C’est précisément à ce moment-là qu’il l’entendit.

Un son tout petit, presque couvert par le bruit de la ville. Un gémissement si plaintif que son cœur se contracta aussitôt.

Egor s’arrêta net, tendit l’oreille. Peut-être avait-il rêvé ?

Non. De nouveau ce son, discret, comme quelqu’un qui pleurait tout près.

Il s’avança prudemment vers les poubelles. À chaque pas, le bruit devenait plus distinct.

— Hé… il y a quelqu’un ? — osa-t-il demander d’une voix incertaine.

En réponse, un gémissement plus clair. Puis, sous un carton détrempé, une petite tête noire surgit. Deux yeux ronds et brillants le fixèrent.

Un chiot.

Ridiculement petit, tremblant comme une feuille. Son poil était trempé, collé en petites mèches glacées. Au bout de son museau pendait une goutte, de neige fondue ou peut-être de larmes.

— Mais qu’est-ce que tu fais là tout seul, toi ? — Egor s’accroupit doucement et tendit sa main.

Le chiot ne recula pas ; au contraire, il s’avança un peu et toucha sa paume du bout du nez. Un nez chaud, humide. Puis un autre gémissement, encore plus triste.

Il est gelé… et sûrement affamé, comprit Egor.

Les pensées se mirent à tourner dans sa tête à toute vitesse. Le laisser ici était impensable : il finirait par mourir de froid… ou se ferait renverser par une voiture.

Mais l’emmener à la maison ? C’était hors de question. Maman avait toujours été très claire : pas d’animaux à la maison. L’appartement était petit, l’argent manquait, et ils n’avaient ni le temps ni les moyens. Combien de fois Egor avait-il demandé un chien ? La réponse ne changeait jamais :

« Quand tu seras grand, tu feras ce que tu voudras. Pour l’instant, on oublie le chien ! »

Et papa approuvait. Pour lui, un chien, c’était trop de responsabilités. Il répétait qu’il fallait le sortir matin, midi, soir, payer le vétérinaire, acheter des croquettes. Eux deux travaillaient toute la journée, comment s’en occuper ?

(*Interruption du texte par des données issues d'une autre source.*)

(** A usable block whose reconciliation failed is not reconciled from again.
    The comment on the early return says it is only ever taken on the first
    poll after a restart; but a poll that fails after the snapshot was
    persisted keeps no block, so the next poll finds the persisted row and
    passes the block over, in the same run. *)
Theorem failed_reconciliation_is_passed_over {W} sha256 blake3 to_string show text_le (sv : Service W) L ds st e st1
    ds' latest b w :
  system_ok L (st_db st) -> snapshots_ok (db_snapshot (st_db st)) -> st_last st = None ->
  tick sha256 blake3 to_string show text_le sv ds st = (Err (SvReconcile e), st1) ->
  usable_row_of (sv_network sv) b (st_db st1) <> None ->
  sv_poll sv (st_world st1) = (Ok latest, w) -> latest_block_id latest = Some b ->
  exists st2, tick sha256 blake3 to_string show text_le sv ds' st1 = (Ok (AlreadyIngested b), st2) /\ st_db st2 = st_db st1 /\
    st_last st2 = None.
Proof.
  intros Hsys Hsn Hl H Hrow Hp Hb. apply tick_cases in H as [_ _ _ _ Hq|seen w0 ? _ _|w0 Ht]; [by destruct (Hq e)|congruence|].
  unfold take_block in Ht. simpl in Ht. destruct (ingest _ _ _ _ _ _ _) as [[[ri db1] c] w'] eqn:Hi.
  pose proof (proj1 (run_ok L _ _ Hsys (ingest_run _ _ _ _ L _ _ _ _ _ _ _ Hi))) as Hsys1.
  destruct ri as [ig|]; [|done]. destruct (ingest_snapshot _ _ _ _ _ _ _ _ _ _ _ Hi) as (_ & db0 & Hper & Hs0).
  destruct (persist_Ok _ _ _ _ _ _ _ Hper) as (_ & _ & _ & Hins).
  destruct (insert_snapshot_keeps _ _ _ _ _ _ ltac:(by rewrite Hs0) Hins) as [Hsn1 _].
  destruct (reconcile_block _ _ _ _ _ _ _) as [[o|e'] db2] eqn:Hr; [by destruct (decide_from _ _ _ _ _ _ _ _ _ _)|].
  pose proof (block_pass_run _ _ _ _ _ _ L _ _ _ Hsys1 Hr) as (_ & _ & _ & Hdb).
  assert (db2 = db1) as -> by (by destruct e'). simplify_eq/=.
  unfold tick. simpl in Hp. cbn [st_world st_last]. rewrite Hp, Hb, Hl. simpl. unfold load_usable_record.
  destruct (usable_row_of _ b db1) as [[k row]|] eqn:Hu; [|done]. apply usable_row_of_Some in Hu as (Hk & Hkb & _).
  destruct (proj1 Hsn1 _ _ Hk) as [Hlen Hh]. destruct (Z.ltb_spec (sr_height row) 0); [lia|].
  rewrite Hlen. simpl. by eexists.
Qed.

(** ** A controller at one block *)

Definition ex_block : Value :=
  json_object [("id", JString "b9");
    ("config", json_object [("reports", json_object [("penalty_amount", JString "500")])]);
    ("data", json_object [("confirmed_ids", json_object []); ("active_ids", json_object [("benchmark", JArray [JString "m1"; JString "m2"])])]);
    ("details", json_object [("height", json_u64 9); ("prev_block_id", JString "b8"); ("round", json_u64 3); ("timestamp", json_u64 0)])].
(** [get-benchmarks]: no entries, or a confirmed entry that names no benchmark. *)
Definition ex_benchmarks (readable : bool) : Value :=
  let entries := if readable then JArray [] else JArray [json_object [("state", json_object [("block_confirmed", json_u64 5)])]] in
  json_object [("precommits", entries); ("benchmarks", entries); ("proofs", entries); ("frauds", entries)].
Definition ex_service (readable : bool) : Service unit :=
  MkService
    (MkSource unit (fun w => (Ok ex_block, w))
       (fun r _ w => (Ok (match r with RdBenchmarks => ex_benchmarks readable
                          | _ => default JNull (snapshot_read (ex_snapshot 3) r) end), w))
       (fun _ _ w => (Ok JNull, w)))
    (fun id w => (Err (SnUnavailable "get-benchmark-data" id), w))
    (fun w => (Ok ex_block, w)) Testnet "0xpool"
    (MkPolicy lenient 5 (MkDeciding (Some (ex_offer 16)) 3 "40" "v1" digest_a)).
Definition ex_draws : Draws := MkDraws 1 2 10 ex_drawn None.
(** Both active benchmarks are already retained. *)
Definition ex_retained : MetaTable :=
  {[ (Testnet, "m1") := MkMetaRow (ex_meta "m1" "a1" 500) 8; (Testnet, "m2") := MkMetaRow (ex_meta "m2" "a2" 600) 8 ]}.
Definition ex_start : State unit := MkState None empty_db ex_retained tt.
Definition ex_run (readable : bool) (k : nat) : option (result ServiceError unit) * list (Z * result ServiceError Tick) * State unit :=
  run ex_hash32 ex_hash (fun _ => "") (fun _ => "") str_leb (ex_service readable) 30 false (replicate k (ex_draws, 4)) 0 ex_start.

Definition ex_summary (log : list (Z * result ServiceError Tick)) : list (Z * bool * option string) :=
  map (fun e => (e.1, is_Ok e.2, match e.2 with Ok tk => fst <$> admission_of tk | Err _ => None end)) log.
Example ex_run_readable : ex_summary (ex_run true 2).1.2 = [(0, true, Some "b9"); (30, true, None)].
Proof. vm_compute. reflexivity. Qed.

Lemma ex_polls_ok k : Forall (fun p => draws_ok p.1) (replicate k (ex_draws, 4)).
Proof. by apply Forall_replicate. Qed.
Lemma ex_start_ok : system_ok 3 (st_db ex_start).
Proof. exact (reachable_ok 3 empty_db ltac:(lia) (rtc_refl _ _)). Qed.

Le chiot gémit encore, tout doucement, comme s’il faisait attention à ne pas déranger. Puis il lécha les doigts d’Egor avec sa petite langue râpeuse.

La décision se prit en une seconde.

— D’accord, petit… viens là, — chuchota le garçon en ouvrant sa veste. — Je vais m’arranger.

Il souleva le chiot avec précaution. Il était si léger qu’on aurait dit un paquet de plumes. Egor le colla contre sa poitrine, sentant le petit cœur battre très vite.

Le plus important, maintenant, c’était de l’emmener discrètement jusqu’à la maison sans être vu.

Heureusement, la nuit tombait déjà, et la neige s’intensifiait. On ne verrait rien sous sa veste. Egor prit la direction de la maison, en essayant de marcher normalement, comme si de rien n’était.

Le vieux cabanon derrière l’immeuble ! C’était l’endroit idéal pour le cacher. Il y avait là des planches, des babioles oubliées. L’été dernier, papa avait promis de le démonter, mais n’avait jamais eu le temps. La porte se fermait avec un simple loquet, sans serrure.

Il fallait juste tenir jusqu’au lendemain matin. Ensuite, il verrait bien. Il trouverait une solution… il devait en trouver une.

Egor traversa la cour en rasant les murs, se faufilant dans les coins sombres. Le chiot, comme s’il comprenait que le moment était sérieux, restait silencieux, se contentant de tressauter parfois à cause du froid.

Dans le cabanon, il faisait sombre, et l’air sentait la poussière et le bois humide. Egor fouilla dans sa poche et alluma la lampe-torche de son téléphone.

Bon, qu’est-ce qu’il y a ici ? Un vieux fauteuil recouvert d’une bâche. Parfait.

Il retira la toile, la plia pour en faire une sorte de petit nid sur l’assise et y déposa le chiot avec le plus de douceur possible.

— Reste là, d’accord ? Promis, je reviens vite.

Il remonta ensuite à l’appartement, le cœur battant et les joues brûlantes.
Sa mère était en train de mettre la table.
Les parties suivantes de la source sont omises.